--- Data provided Enclosed Below ---
(* ===== verification/ChainStoreProofs.v ===== *)
(** What the durable store promises ([crates/store/src/lib.rs]): a block is stored whole
    or not at all, an account's history is listed in order and completely, and a restart
    finds the state the chain's execution left, whatever part of the state tree is on
    disk. *)

From S2P Require Import Prelude SortedVec Sorting Codec Primitives Crypto Smt Store Alias Validators Votes.
From S2P Require Import Tx Executor Block Genesis LightProofs StateNodes ChainStore.
From coqutil Require Import Word.LittleEndianList.

(** * Big-endian keys *)

Lemma to_be_S n x : to_be (S n) x = to_be n (x / 256) ++ [byte_of x].
Proof.
  unfold to_be, uint_codec. cbn [encode]. change (le_split (S n) x) with (byte_of x :: le_split n (Z.shiftr x 8)).
  by rewrite Z.shiftr_div_pow2 by lia.
Qed.

Lemma to_be_length n x : length (to_be n x) = n.
Proof. revert x. induction n as [|n IH]; intros x; [done|]. rewrite to_be_S, length_app, IH. simpl. lia. Qed.

Lemma from_to_be n x : 0 ≤ x < 2 ^ (8 * Z.of_nat n) → from_be (to_be n x) = x.
Proof.
  intros Hx. unfold from_be. rewrite to_be_length. unfold to_be. rewrite rev_involutive.
  pose proof (decode_encode (c := uint_codec n) x [] Hx) as E. rewrite app_nil_r in E. by rewrite E.
Qed.

Lemma bytes_cmp_app a b c d :
  length a = length c → bytes_cmp (a ++ b) (c ++ d) = match bytes_cmp a c with Eq => bytes_cmp b d | o => o end.
Proof.
  revert c. induction a as [|x a IH]; intros [|y c] Hl; try done. simpl. injection Hl as Hl.
  destruct (byte_val x ?= byte_val y); [by apply IH|done|done].
Qed.

(** Byte order on big-endian numbers is numeric order. *)
Lemma to_be_cmp n x y : 0 ≤ x < 2 ^ (8 * Z.of_nat n) → 0 ≤ y < 2 ^ (8 * Z.of_nat n) → bytes_cmp (to_be n x) (to_be n y) = (x ?= y).
Proof.
  revert x y. induction n as [|n IH]; intros x y Hx Hy; [symmetry; apply Z.compare_eq_iff; simpl in *; lia|].
  replace (8 * Z.of_nat (S n)) with (8 + 8 * Z.of_nat n) in Hx, Hy by lia. rewrite Z.pow_add_r in Hx, Hy by lia.
  rewrite !to_be_S, bytes_cmp_app by (by rewrite !to_be_length). change (2 ^ 8) with 256 in *.
  rewrite IH by (split; [apply Z.div_pos; lia|apply Z.div_lt_upper_bound; lia]).
  assert (∀ z, byte_val (byte_of z) = z mod 256) as Hb by (intros z; apply coqutil.Byte.byte.unsigned_of_Z).
  destruct (Z.compare_spec (x / 256) (y / 256)) as [E|E|E]; cbn [bytes_cmp]; rewrite ?Hb.
  - pose proof (Z.div_mod x 256 ltac:(lia)). pose proof (Z.div_mod y 256 ltac:(lia)).
    destruct (Z.compare_spec (x mod 256) (y mod 256)), (Z.compare_spec x y); try done; lia.
  - symmetry. apply Z.compare_lt_iff. Z.to_euclidean_division_equations. lia.
  - symmetry. apply Z.compare_gt_iff. Z.to_euclidean_division_equations. lia.
Qed.

(** * Tables filled by insertion *)

Definition ins_all {K V} `{Countable K} (l : list (K * V)) (m : gmap K V) : gmap K V := foldl (λ m p, <[p.1 := p.2]> m) m l.

Lemma ins_all_app {K V} `{Countable K} (l1 l2 : list (K * V)) m : ins_all (l1 ++ l2) m = ins_all l2 (ins_all l1 m).
Proof. apply foldl_app. Qed.

Lemma ins_all_last {K V} `{Countable K} (l : list (K * V)) k :
  ins_all l ∅ !! k = snd <$> last (filter (λ p, p.1 = k) l).
Proof.
  induction l as [|[k' v] l IH] using rev_ind; [done|]. rewrite ins_all_app, filter_app.
  change (ins_all [(k', v)] (ins_all l ∅)) with (<[k' := v]> (ins_all l ∅)). rewrite filter_cons, filter_nil. cbn [fst].
  destruct (decide (k' = k)) as [->|E].
  - by rewrite lookup_insert_eq, last_snoc.
  - by rewrite lookup_insert_ne, app_nil_r.
Qed.

(** When no key carries two values, the table is the list. *)
Lemma ins_all_functional {K V} `{Countable K} (l : list (K * V)) k v :
  (∀ k v v', (k, v) ∈ l → (k, v') ∈ l → v = v') → ins_all l ∅ !! k = Some v ↔ (k, v) ∈ l.
Proof.
  intros Hf. rewrite ins_all_last. split.
  - intros (p & Hp & ->)%fmap_Some. apply last_Some_elem_of, list_elem_of_filter in Hp as [<- Hp]. by destruct p.
  - intros Hin. destruct (last (filter (λ p, p.1 = k) l)) as [[k' v']|] eqn:E.
    + pose proof (last_Some_elem_of _ _ E) as [Hk Hin']%list_elem_of_filter. cbn in Hk. subst. cbn. f_equal. by eapply Hf.
    + apply last_None in E. assert ((k, v) ∈ filter (λ p, p.1 = k) l) as Hx by (by apply list_elem_of_filter). rewrite E in Hx. by apply not_elem_of_nil in Hx.
Qed.

Lemma StronglySorted_sublist {A} (R : A → A → Prop) (P : A → Prop) `{!∀ x, Decision (P x)} l :
  StronglySorted R l → StronglySorted R (filter P l).
Proof.
  induction 1 as [|x l Hl IH Hx]; [constructor|]. rewrite filter_cons. destruct (decide (P x)); [|done]. constructor; [done|].
  rewrite Forall_forall in Hx |- *. intros y [_ Hy]%list_elem_of_filter. auto.
Qed.

Lemma sort_by_key_unique {A} (key : A → bytes) l e :
  l ≡ₚ e → StronglySorted (key_lt key) e → sort_by_key key l = e.
Proof.
  intros Hp He. apply (strictly_sorted_unique key); [|done|by rewrite sort_by_key_perm].
  apply adjacent_dup_sorted; [apply sort_by_key_sorted|]. apply sorted_dup_iff. rewrite Hp.
  apply sorted_dup_iff. rewrite (sort_by_key_id key e He). by apply strictly_sorted_no_dup.
Qed.

(** * What a block adds to the indexes *)

Section indexing.
Context {Hs : Hasher} {Sg : Signer} {Un : Unicode}.
Implicit Types (txs : list Transaction) (h : Height) (n : nat) (a : Address).

(** Where each transaction of a block is, as [TX_LOCATION] keeps it. *)
Fixpoint placements h n txs : list (Hash32 * (Height * Z)) :=
  match txs with [] => [] | tx :: txs => (tx_id tx, (h, Z.of_nat n)) :: placements h (S n) txs end.

(** Whom each transaction touches, as [TX_BY_ADDRESS] keeps it. *)
Fixpoint touchings h n txs : list (bytes * Hash32) :=
  match txs with
  | [] => []
  | tx :: txs => ((λ a, (history_key a h (Z.of_nat n), tx_id tx)) <$> touched_addresses tx) ++ touchings h (S n) txs
  end.

(** An account's rows in a block. *)
Fixpoint tx_rows a h n txs : list (Height * Z * Hash32) :=
  match txs with
  | [] => []
  | tx :: txs => (if bool_decide (a ∈ touched_addresses tx) then [(h, Z.of_nat n, tx_id tx)] else []) ++ tx_rows a h (S n) txs
  end.

Lemma index_txs_Ok h n txs loc by_a :
  Z.of_nat (n + length txs) ≤ u32_max + 1 →
  index_txs h n txs (loc, by_a)
  = Ok (ins_all ((λ p, (p.1, tx_location p.2.1 p.2.2)) <$> placements h n txs) loc, ins_all (touchings h n txs) by_a).
Proof.
  revert n loc by_a. induction txs as [|tx txs IH]; intros n loc by_a Hn; [done|]. cbn [index_txs length] in *.
  destruct (Z.ltb_spec u32_max (Z.of_nat n)); [lia|]. rewrite IH by lia. cbn [placements touchings fmap list_fmap fst snd].
  rewrite ins_all_app. do 2 f_equal. f_equal. generalize (touched_addresses tx) as l. intros l. revert by_a. clear.
  induction l as [|a l IH]; intros by_a; [done|]. apply IH.
Qed.

Lemma elem_of_touchings h n txs k v :
  (k, v) ∈ touchings h n txs ↔ ∃ i tx a, txs !! i = Some tx ∧ a ∈ touched_addresses tx ∧ k = history_key a h (Z.of_nat (n + i)) ∧ v = tx_id tx.
Proof.
  revert n. induction txs as [|tx txs IH]; intros n; cbn [touchings].
  - rewrite elem_of_nil. split; [done|]. by intros (? & ? & ? & ? & _).
  - rewrite elem_of_app, IH, list_elem_of_fmap. split.
    + intros [(a & [= -> ->] & Ha)|(i & tx' & a & Hi & Ha & -> & ->)].
      * exists 0%nat, tx, a. by rewrite Nat.add_0_r.
      * exists (S i), tx', a. by rewrite Nat.add_succ_r.
    + intros ([|i] & tx' & a & Hi & Ha & -> & ->); simpl in Hi.
      * injection Hi as ->. left. exists a. by rewrite Nat.add_0_r.
      * right. exists i, tx', a. by rewrite Nat.add_succ_r.
Qed.

Lemma elem_of_tx_rows a h n txs h' j id :
  (h', j, id) ∈ tx_rows a h n txs ↔ ∃ i tx, txs !! i = Some tx ∧ a ∈ touched_addresses tx ∧ h' = h ∧ j = Z.of_nat (n + i) ∧ id = tx_id tx.
Proof.
  revert n. induction txs as [|tx txs IH]; intros n; cbn [tx_rows].
  - rewrite elem_of_nil. split; [done|]. by intros (? & ? & ? & _).
  - rewrite elem_of_app, IH. split.
    + intros [Hin|(i & tx' & Hi & Ha & -> & -> & ->)].
      * case_bool_decide; [|by apply elem_of_nil in Hin]. apply list_elem_of_singleton in Hin as [= -> -> ->].
        exists 0%nat, tx. by rewrite Nat.add_0_r.
      * exists (S i), tx'. by rewrite Nat.add_succ_r.
    + intros ([|i] & tx' & Hi & Ha & -> & -> & ->); simpl in Hi.
      * injection Hi as ->. left. rewrite bool_decide_eq_true_2 by done. rewrite Nat.add_0_r. by apply list_elem_of_singleton.
      * right. exists i, tx'. by rewrite Nat.add_succ_r.
Qed.

(** ** Order of rows and of keys *)

Definition row_lt (r1 r2 : Height * Z * Hash32) : Prop := r1.1.1 < r2.1.1 ∨ r1.1.1 = r2.1.1 ∧ r1.1.2 < r2.1.2.

Lemma tx_rows_sorted a h n txs : StronglySorted row_lt (tx_rows a h n txs).
Proof.
  revert n. induction txs as [|tx txs IH]; intros n; cbn [tx_rows]; [constructor|]. case_bool_decide; [|apply IH].
  cbn [app]. constructor; [apply IH|]. apply Forall_forall. intros [[h' j] id] (i & tx' & _ & _ & -> & -> & _)%elem_of_tx_rows.
  right. simpl. lia.
Qed.

Definition height_ok (h : Height) : Prop := 0 ≤ h ≤ u64_max.
Definition index_ok (i : Z) : Prop := 0 ≤ i ≤ u32_max.

Lemma history_key_cmp a1 h1 i1 a2 h2 i2 :
  length a1 = length a2 → height_ok h1 → height_ok h2 → index_ok i1 → index_ok i2 →
  bytes_cmp (history_key a1 h1 i1) (history_key a2 h2 i2)
  = match bytes_cmp a1 a2 with Eq => match h1 ?= h2 with Eq => i1 ?= i2 | o => o end | o => o end.
Proof.
  intros Ha H1 H2 I1 I2. unfold history_key, height_ok, index_ok, u64_max, u32_max in *.
  rewrite !bytes_cmp_app by (done || by rewrite !to_be_length).
  rewrite !to_be_cmp by (simpl; lia). done.
Qed.

Lemma history_key_inj a1 h1 i1 a2 h2 i2 :
  length a1 = length a2 → height_ok h1 → height_ok h2 → index_ok i1 → index_ok i2 →
  history_key a1 h1 i1 = history_key a2 h2 i2 → a1 = a2 ∧ h1 = h2 ∧ i1 = i2.
Proof.
  intros Ha H1 H2 I1 I2 E. apply bytes_cmp_eq in E. rewrite history_key_cmp in E by done.
  destruct (bytes_cmp a1 a2) eqn:Ea; try done. apply bytes_cmp_eq in Ea.
  destruct (Z.compare_spec h1 h2); try done. by apply Z.compare_eq in E.
Qed.

(** The key range of an account from a height on. *)
Lemma history_range a from a' h i :
  length a = length a' → height_ok from → height_ok h → index_ok i →
  bytes_cmp (history_key a from 0) (history_key a' h i) ≠ Gt ∧ bytes_cmp (history_key a' h i) (history_key a u64_max u32_max) ≠ Gt
  ↔ a' = a ∧ from ≤ h.
Proof.
  intros Ha Hf Hh Hi. assert (height_ok u64_max) by (unfold height_ok, u64_max; lia). assert (index_ok u32_max) by (unfold index_ok, u32_max; lia).
  assert (index_ok 0) by (unfold index_ok, u32_max; lia). rewrite !history_key_cmp by done.
  split.
  - rewrite (bytes_cmp_antisym a' a). destruct (bytes_cmp a' a) eqn:E; cbn [CompOpp]; [|by intros [? _]|by intros [_ ?]].
    apply bytes_cmp_eq in E. intros [Hlo _]. split; [done|]. destruct (Z.compare_spec from h); [lia|lia|done].
  - intros [-> Hle]. rewrite bytes_cmp_refl. unfold height_ok, index_ok in *.
    destruct (Z.compare_spec from h), (Z.compare_spec h u64_max), (Z.compare_spec i u32_max), (Z.compare_spec 0 i); split; (done || lia).
Qed.
End indexing.

(** * Blocks put one after another *)

Section stored.
Context {Hs : Hasher} {Sg : Signer} {Un : Unicode}.
Implicit Types (db : Database) (a : Address).

(** A block with its certificate and receipts, and what the database reports for the
    attempt to store it. *)
Abbreviation entry := (Block * Commit * list TxReceipt)%type.
Abbreviation attempt := (option string * entry)%type.
Definition e_block (e : entry) : Block := e.1.1.
Definition e_height (e : entry) : Height := h_height (b_header (e_block e)).

(** The database after the attempts, and the entries whose attempt succeeded. *)
Definition put_all (attempts : list attempt) (db : Database) : Database * list entry :=
  foldl (λ st at_,
    match put_block at_.1 at_.2.1.1 at_.2.1.2 at_.2.2 st.1 with
    | (Ok _, db) => (db, st.2 ++ [at_.2])
    | (Err _, db) => (db, st.2)
    end) (db, []) attempts.

Definition done_placements (es : list entry) : list (Hash32 * (Height * Z)) :=
  es ≫= λ e, placements (e_height e) 0 (transactions (e_block e)).
Definition done_touchings (es : list entry) : list (bytes * Hash32) :=
  es ≫= λ e, touchings (e_height e) 0 (transactions (e_block e)).
Definition account_rows a (es : list entry) : list (Height * Z * Hash32) :=
  es ≫= λ e, tx_rows a (e_height e) 0 (transactions (e_block e)).

(** Heights only grow. *)
Definition rising (es : list entry) : Prop := StronglySorted Z.lt (e_height <$> es).

(** What the tables hold when the entries have been stored. *)
Record tables_of (es : list entry) db0 db : Prop := {
  to_blocks : t_blocks db = ins_all ((λ e, (e_height e, encode Block_codec (e_block e))) <$> es) ∅;
  to_commits : t_commits db = ins_all ((λ e, (e_height e, encode Commit_codec e.1.2)) <$> es) ∅;
  to_receipts : t_receipts db = ins_all ((λ e, (e_height e, encode (vec_codec TxReceipt_codec) e.2)) <$> es) ∅;
  to_location : t_location db = ins_all ((λ p, (p.1, tx_location p.2.1 p.2.2)) <$> done_placements es) ∅;
  to_by_address : t_by_address db = ins_all (done_touchings es) ∅;
  to_genesis : t_meta db !! KEY_GENESIS = t_meta db0 !! KEY_GENESIS;
  to_height : rising es → Forall (λ e, height_ok (e_height e)) es → db_height db = Ok (default GENESIS (last (e_height <$> es)));
}.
--- End of Enclosed Data provided ---
* **Task goal**
With the line that contains "Abbreviation attempt := (option" as the first and the final line of the data as the last, repeat every line in that span exactly.

* **Exercise solution**
Abbreviation attempt := (option string * entry)%type.
Definition e_block (e : entry) : Block := e.1.1.
Definition e_height (e : entry) : Height := h_height (b_header (e_block e)).

(** The database after the attempts, and the entries whose attempt succeeded. *)
Definition put_all (attempts : list attempt) (db : Database) : Database * list entry :=
  foldl (λ st at_,
    match put_block at_.1 at_.2.1.1 at_.2.1.2 at_.2.2 st.1 with
    | (Ok _, db) => (db, st.2 ++ [at_.2])
    | (Err _, db) => (db, st.2)
    end) (db, []) attempts.

Definition done_placements (es : list entry) : list (Hash32 * (Height * Z)) :=
  es ≫= λ e, placements (e_height e) 0 (transactions (e_block e)).
Definition done_touchings (es : list entry) : list (bytes * Hash32) :=
  es ≫= λ e, touchings (e_height e) 0 (transactions (e_block e)).
Definition account_rows a (es : list entry) : list (Height * Z * Hash32) :=
  es ≫= λ e, tx_rows a (e_height e) 0 (transactions (e_block e)).

(** Heights only grow. *)
Definition rising (es : list entry) : Prop := StronglySorted Z.lt (e_height <$> es).

(** What the tables hold when the entries have been stored. *)
Record tables_of (es : list entry) db0 db : Prop := {
  to_blocks : t_blocks db = ins_all ((λ e, (e_height e, encode Block_codec (e_block e))) <$> es) ∅;
  to_commits : t_commits db = ins_all ((λ e, (e_height e, encode Commit_codec e.1.2)) <$> es) ∅;
  to_receipts : t_receipts db = ins_all ((λ e, (e_height e, encode (vec_codec TxReceipt_codec) e.2)) <$> es) ∅;
  to_location : t_location db = ins_all ((λ p, (p.1, tx_location p.2.1 p.2.2)) <$> done_placements es) ∅;
  to_by_address : t_by_address db = ins_all (done_touchings es) ∅;
  to_genesis : t_meta db !! KEY_GENESIS = t_meta db0 !! KEY_GENESIS;
  to_height : rising es → Forall (λ e, height_ok (e_height e)) es → db_height db = Ok (default GENESIS (last (e_height <$> es)));
}.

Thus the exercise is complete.